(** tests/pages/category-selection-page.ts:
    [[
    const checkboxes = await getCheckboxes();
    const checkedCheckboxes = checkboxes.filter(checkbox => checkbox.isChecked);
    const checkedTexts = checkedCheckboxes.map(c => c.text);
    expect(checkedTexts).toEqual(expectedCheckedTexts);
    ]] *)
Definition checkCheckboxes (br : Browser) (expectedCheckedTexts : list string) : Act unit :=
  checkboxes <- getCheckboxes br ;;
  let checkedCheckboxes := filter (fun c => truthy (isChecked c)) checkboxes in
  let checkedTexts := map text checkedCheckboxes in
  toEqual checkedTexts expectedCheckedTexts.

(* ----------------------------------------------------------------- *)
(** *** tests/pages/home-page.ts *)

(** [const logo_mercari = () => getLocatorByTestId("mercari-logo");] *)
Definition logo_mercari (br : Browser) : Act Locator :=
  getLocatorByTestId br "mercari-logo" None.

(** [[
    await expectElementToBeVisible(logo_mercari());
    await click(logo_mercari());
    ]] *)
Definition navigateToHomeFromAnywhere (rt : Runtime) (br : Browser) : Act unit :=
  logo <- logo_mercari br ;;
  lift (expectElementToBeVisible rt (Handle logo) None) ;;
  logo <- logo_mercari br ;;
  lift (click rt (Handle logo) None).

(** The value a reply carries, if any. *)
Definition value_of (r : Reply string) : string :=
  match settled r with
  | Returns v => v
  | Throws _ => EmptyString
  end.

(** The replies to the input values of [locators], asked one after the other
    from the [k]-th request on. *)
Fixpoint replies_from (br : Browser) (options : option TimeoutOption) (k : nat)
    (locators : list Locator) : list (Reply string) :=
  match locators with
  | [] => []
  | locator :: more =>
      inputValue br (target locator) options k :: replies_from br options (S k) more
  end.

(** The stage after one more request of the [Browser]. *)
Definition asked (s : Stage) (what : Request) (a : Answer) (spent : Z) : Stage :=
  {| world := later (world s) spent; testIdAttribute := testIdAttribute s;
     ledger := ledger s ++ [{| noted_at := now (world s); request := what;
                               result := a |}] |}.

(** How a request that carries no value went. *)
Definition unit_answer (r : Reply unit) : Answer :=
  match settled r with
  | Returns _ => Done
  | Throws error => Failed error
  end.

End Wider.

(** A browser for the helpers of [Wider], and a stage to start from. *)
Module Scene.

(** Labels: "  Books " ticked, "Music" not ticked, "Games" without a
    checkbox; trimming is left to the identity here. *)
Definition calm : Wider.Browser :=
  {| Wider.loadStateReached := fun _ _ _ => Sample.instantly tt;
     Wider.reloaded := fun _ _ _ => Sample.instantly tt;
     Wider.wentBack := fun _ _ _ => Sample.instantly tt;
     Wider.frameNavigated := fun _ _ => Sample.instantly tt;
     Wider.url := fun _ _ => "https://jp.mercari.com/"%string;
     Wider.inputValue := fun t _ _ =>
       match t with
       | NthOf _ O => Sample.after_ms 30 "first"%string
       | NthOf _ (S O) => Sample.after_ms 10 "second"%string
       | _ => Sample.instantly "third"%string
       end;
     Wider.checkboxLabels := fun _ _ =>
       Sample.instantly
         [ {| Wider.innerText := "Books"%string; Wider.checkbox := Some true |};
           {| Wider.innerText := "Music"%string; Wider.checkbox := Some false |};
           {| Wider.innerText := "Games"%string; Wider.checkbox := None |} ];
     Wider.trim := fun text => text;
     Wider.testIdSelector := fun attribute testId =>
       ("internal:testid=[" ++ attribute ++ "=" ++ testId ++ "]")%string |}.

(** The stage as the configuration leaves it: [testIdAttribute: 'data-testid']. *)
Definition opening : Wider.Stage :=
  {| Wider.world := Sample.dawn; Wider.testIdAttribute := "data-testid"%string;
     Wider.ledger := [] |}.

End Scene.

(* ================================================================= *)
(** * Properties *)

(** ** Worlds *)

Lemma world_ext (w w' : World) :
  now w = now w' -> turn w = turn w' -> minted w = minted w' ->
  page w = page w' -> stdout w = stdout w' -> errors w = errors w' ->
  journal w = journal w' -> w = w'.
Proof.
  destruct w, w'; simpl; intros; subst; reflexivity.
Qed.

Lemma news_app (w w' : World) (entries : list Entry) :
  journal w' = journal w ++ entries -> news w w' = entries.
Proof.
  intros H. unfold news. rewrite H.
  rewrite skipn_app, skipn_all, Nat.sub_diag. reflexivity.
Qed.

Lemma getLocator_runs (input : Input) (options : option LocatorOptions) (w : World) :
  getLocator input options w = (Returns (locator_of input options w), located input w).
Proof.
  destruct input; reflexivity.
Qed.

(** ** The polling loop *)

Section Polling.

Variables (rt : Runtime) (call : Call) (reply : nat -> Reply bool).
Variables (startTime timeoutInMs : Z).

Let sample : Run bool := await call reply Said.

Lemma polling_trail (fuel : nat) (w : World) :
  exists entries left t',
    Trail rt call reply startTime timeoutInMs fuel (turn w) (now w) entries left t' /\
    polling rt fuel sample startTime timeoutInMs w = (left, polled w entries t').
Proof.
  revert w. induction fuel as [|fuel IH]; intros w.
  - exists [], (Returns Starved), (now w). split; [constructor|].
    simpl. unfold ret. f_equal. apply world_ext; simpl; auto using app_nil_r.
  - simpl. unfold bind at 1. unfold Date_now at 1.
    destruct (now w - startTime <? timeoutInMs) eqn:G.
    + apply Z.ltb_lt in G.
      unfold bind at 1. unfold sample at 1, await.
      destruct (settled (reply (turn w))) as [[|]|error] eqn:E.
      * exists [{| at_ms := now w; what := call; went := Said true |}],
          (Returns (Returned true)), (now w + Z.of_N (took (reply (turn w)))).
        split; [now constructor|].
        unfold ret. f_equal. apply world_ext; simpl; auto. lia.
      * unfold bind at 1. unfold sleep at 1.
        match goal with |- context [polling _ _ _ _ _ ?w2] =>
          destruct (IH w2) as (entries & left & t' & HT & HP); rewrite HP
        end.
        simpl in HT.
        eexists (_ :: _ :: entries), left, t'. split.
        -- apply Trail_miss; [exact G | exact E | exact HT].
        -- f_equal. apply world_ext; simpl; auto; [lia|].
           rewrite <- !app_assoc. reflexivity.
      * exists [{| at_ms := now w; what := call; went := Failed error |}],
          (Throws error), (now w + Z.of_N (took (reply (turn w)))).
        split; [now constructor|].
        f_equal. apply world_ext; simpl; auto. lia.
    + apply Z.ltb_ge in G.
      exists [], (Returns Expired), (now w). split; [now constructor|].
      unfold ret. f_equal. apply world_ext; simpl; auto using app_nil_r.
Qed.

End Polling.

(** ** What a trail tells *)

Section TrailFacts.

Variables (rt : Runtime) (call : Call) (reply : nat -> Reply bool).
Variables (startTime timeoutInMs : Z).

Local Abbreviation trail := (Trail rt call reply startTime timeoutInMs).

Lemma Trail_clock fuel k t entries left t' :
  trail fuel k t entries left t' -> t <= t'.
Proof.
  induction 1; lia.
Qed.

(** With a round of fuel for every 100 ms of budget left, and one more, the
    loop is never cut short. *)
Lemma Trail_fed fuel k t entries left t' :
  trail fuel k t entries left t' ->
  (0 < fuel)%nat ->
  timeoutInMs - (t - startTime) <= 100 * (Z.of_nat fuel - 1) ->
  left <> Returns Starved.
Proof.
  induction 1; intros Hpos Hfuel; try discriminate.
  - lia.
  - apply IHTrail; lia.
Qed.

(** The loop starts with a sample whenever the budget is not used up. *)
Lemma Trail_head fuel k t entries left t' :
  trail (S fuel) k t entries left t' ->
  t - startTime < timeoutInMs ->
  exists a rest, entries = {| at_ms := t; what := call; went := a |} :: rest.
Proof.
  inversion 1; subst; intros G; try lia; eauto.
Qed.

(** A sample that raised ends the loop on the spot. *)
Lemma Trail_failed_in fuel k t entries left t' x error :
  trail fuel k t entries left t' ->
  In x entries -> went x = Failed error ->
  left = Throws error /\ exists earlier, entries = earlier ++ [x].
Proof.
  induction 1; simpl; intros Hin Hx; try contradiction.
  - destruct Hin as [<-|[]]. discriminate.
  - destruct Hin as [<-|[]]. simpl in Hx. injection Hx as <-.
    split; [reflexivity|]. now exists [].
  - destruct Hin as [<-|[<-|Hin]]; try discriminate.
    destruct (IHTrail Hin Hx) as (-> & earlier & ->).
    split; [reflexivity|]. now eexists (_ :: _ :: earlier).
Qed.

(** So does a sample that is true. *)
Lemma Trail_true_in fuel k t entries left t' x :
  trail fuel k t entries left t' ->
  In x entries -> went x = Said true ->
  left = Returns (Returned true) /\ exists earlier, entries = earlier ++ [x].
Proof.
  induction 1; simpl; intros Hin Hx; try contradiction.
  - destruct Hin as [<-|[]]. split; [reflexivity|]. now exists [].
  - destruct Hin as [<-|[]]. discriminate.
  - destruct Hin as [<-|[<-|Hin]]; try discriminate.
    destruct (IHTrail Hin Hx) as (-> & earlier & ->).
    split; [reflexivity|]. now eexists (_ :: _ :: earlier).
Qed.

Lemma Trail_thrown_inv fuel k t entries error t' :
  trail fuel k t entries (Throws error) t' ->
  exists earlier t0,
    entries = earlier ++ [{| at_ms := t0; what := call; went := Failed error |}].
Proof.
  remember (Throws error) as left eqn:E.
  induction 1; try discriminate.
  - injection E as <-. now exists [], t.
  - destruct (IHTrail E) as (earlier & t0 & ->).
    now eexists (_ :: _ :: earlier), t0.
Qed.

============

The answer is each line in which the word "eexists" occurs, copied from the material above.

        eexists (_ :: _ :: entries), left, t'. split.
    split; [reflexivity|]. now eexists (_ :: _ :: earlier).
    split; [reflexivity|]. now eexists (_ :: _ :: earlier).
    now eexists (_ :: _ :: earlier), t0.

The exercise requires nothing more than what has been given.